(Collected data entries)
━━━━━━
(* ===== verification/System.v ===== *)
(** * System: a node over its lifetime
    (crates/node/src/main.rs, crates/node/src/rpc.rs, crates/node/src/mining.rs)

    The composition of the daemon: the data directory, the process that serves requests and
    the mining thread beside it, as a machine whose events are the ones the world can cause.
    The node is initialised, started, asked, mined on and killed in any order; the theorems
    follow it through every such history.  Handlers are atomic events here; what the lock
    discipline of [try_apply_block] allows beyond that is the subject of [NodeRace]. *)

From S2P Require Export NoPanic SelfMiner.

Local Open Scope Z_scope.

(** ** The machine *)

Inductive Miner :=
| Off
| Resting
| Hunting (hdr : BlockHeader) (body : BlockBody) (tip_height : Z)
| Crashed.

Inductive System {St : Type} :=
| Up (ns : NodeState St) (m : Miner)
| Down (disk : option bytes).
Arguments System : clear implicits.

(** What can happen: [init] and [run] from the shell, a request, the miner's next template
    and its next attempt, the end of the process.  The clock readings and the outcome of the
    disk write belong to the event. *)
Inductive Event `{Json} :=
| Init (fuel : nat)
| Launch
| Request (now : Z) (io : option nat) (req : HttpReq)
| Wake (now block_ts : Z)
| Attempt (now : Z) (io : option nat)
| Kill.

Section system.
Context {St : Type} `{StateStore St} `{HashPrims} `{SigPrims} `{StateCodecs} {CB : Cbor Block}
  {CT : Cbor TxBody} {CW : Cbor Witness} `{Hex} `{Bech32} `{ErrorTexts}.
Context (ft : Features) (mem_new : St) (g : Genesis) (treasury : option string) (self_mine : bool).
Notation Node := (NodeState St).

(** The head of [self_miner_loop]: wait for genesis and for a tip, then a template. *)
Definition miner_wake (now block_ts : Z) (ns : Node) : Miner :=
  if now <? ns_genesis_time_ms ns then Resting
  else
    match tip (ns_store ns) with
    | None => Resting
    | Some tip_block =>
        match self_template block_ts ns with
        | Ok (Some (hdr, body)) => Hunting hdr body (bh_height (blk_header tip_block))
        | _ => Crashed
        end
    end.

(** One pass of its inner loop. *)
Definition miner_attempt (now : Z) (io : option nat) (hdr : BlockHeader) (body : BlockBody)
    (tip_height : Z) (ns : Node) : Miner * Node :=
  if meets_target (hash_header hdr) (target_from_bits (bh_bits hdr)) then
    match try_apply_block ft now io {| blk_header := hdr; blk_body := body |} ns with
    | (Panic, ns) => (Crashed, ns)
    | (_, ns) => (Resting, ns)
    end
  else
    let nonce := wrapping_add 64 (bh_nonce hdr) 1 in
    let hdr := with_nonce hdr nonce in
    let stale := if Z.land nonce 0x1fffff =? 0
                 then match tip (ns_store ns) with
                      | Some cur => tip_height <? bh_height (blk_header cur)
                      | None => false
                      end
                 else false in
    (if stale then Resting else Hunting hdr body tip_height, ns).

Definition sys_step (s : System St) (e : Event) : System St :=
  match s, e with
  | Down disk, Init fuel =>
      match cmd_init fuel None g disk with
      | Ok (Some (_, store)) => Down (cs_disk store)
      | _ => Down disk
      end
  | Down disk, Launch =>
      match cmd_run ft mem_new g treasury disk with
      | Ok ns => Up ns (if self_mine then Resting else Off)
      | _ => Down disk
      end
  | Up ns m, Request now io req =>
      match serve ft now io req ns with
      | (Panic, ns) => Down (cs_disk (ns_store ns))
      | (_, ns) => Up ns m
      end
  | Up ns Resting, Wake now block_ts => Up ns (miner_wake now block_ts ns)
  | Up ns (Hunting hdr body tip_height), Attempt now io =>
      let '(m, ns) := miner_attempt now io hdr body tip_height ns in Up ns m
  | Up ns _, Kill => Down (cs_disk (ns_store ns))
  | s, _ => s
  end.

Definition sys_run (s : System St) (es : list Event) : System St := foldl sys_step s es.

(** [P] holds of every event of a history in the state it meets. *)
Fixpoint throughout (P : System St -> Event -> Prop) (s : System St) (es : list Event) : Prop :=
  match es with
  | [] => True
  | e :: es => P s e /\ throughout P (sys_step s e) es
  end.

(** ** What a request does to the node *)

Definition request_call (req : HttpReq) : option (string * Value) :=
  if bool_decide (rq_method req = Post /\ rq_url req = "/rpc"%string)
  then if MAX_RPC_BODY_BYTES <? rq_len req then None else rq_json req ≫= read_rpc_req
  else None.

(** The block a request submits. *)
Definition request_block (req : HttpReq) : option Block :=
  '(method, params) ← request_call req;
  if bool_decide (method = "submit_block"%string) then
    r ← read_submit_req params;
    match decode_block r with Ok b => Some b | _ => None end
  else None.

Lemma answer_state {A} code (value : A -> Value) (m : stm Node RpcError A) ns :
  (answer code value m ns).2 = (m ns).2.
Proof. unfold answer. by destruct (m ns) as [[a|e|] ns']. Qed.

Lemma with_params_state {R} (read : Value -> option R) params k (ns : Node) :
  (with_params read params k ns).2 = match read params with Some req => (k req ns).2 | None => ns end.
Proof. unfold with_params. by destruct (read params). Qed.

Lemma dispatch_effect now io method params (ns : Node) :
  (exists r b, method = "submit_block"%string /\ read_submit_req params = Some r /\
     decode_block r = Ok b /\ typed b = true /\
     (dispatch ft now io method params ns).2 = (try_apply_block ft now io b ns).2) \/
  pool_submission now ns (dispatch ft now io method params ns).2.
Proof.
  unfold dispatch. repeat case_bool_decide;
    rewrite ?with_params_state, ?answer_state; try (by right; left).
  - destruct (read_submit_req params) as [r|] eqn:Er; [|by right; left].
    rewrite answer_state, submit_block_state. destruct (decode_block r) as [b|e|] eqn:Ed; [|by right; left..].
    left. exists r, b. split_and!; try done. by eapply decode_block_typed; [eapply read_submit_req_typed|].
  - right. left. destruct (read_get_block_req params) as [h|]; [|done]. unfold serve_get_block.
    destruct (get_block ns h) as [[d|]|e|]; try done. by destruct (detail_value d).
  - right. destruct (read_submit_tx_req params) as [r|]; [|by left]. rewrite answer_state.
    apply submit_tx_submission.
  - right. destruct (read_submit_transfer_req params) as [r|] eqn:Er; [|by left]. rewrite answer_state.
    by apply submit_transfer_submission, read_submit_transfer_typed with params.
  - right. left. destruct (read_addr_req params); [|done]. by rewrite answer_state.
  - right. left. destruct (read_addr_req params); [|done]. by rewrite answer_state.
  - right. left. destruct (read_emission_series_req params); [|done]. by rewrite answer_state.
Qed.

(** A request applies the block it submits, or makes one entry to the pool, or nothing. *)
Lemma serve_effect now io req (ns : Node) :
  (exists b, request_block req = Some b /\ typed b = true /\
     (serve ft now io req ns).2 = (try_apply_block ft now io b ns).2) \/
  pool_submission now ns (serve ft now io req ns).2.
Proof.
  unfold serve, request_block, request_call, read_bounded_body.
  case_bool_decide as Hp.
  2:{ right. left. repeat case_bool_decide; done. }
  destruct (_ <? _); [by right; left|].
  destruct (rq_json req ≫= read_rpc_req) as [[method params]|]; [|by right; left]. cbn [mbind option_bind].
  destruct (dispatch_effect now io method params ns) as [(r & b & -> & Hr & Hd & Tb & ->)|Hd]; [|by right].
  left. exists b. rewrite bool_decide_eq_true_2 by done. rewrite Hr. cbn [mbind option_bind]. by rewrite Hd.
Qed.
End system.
━━━━━━
> _What you have to do_:
If a line in the records above has the word "Some", copy it out.

> _The completed task_:
    | Some tip_block =>
        | Ok (Some (hdr, body)) => Hunting hdr body (bh_height (blk_header tip_block))
                      | Some cur => tip_height <? bh_height (blk_header cur)
      | Ok (Some (_, store)) => Down (cs_disk store)
    match decode_block r with Ok b => Some b | _ => None end
  (with_params read params k ns).2 = match read params with Some req => (k req ns).2 | None => ns end.
  (exists r b, method = "submit_block"%string /\ read_submit_req params = Some r /\
  (exists b, request_block req = Some b /\ typed b = true /\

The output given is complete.